● **TASK BRIEF**
For each line of the data below that includes the string "Definition", count one, and answer with the sum only.
(PROVIDED DATA)
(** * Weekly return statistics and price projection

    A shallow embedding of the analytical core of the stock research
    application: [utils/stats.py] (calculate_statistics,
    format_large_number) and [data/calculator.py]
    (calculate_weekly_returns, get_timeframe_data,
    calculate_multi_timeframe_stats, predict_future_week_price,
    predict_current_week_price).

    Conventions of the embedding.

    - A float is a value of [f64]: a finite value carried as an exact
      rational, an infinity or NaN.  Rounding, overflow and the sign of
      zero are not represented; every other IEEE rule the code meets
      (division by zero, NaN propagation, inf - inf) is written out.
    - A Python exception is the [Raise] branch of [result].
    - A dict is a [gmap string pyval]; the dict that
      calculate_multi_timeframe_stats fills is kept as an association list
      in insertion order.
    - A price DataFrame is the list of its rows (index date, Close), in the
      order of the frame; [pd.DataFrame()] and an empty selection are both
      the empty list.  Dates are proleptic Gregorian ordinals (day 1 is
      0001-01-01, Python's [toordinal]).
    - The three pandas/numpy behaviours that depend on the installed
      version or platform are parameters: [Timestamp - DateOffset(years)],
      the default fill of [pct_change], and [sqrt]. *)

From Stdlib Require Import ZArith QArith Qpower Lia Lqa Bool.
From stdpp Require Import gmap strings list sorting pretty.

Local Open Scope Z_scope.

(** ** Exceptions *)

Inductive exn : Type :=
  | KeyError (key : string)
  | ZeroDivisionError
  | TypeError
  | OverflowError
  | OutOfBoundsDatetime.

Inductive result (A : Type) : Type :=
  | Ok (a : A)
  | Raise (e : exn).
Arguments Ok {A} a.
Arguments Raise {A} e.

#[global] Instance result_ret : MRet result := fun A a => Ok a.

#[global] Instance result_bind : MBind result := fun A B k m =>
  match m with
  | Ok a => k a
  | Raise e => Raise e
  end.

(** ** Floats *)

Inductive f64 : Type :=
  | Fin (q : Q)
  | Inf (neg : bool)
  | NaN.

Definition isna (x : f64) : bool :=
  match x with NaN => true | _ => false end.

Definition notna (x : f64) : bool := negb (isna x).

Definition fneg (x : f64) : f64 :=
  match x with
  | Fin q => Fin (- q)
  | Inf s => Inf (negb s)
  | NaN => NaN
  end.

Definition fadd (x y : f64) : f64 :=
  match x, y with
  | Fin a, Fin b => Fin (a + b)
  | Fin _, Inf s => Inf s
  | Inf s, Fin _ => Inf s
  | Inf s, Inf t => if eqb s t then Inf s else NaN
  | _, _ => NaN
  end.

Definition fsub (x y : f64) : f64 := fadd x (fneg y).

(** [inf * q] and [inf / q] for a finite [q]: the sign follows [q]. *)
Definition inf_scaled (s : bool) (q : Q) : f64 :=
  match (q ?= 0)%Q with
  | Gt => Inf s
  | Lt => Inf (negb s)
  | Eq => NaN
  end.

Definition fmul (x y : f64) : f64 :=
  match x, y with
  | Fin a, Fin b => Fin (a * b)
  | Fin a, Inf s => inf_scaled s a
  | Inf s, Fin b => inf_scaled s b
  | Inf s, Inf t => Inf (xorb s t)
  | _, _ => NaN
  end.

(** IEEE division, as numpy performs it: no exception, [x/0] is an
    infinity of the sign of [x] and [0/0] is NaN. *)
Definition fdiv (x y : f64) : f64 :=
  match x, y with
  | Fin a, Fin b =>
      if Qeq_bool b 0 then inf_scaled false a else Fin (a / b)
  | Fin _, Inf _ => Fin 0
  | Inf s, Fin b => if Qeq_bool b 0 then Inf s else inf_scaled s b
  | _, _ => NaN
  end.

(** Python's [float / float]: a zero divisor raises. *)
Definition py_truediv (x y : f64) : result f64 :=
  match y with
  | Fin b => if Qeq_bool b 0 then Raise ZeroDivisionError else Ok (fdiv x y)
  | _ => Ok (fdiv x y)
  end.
(End PROVIDED DATA)
● **EXERCISE ANSWER**
9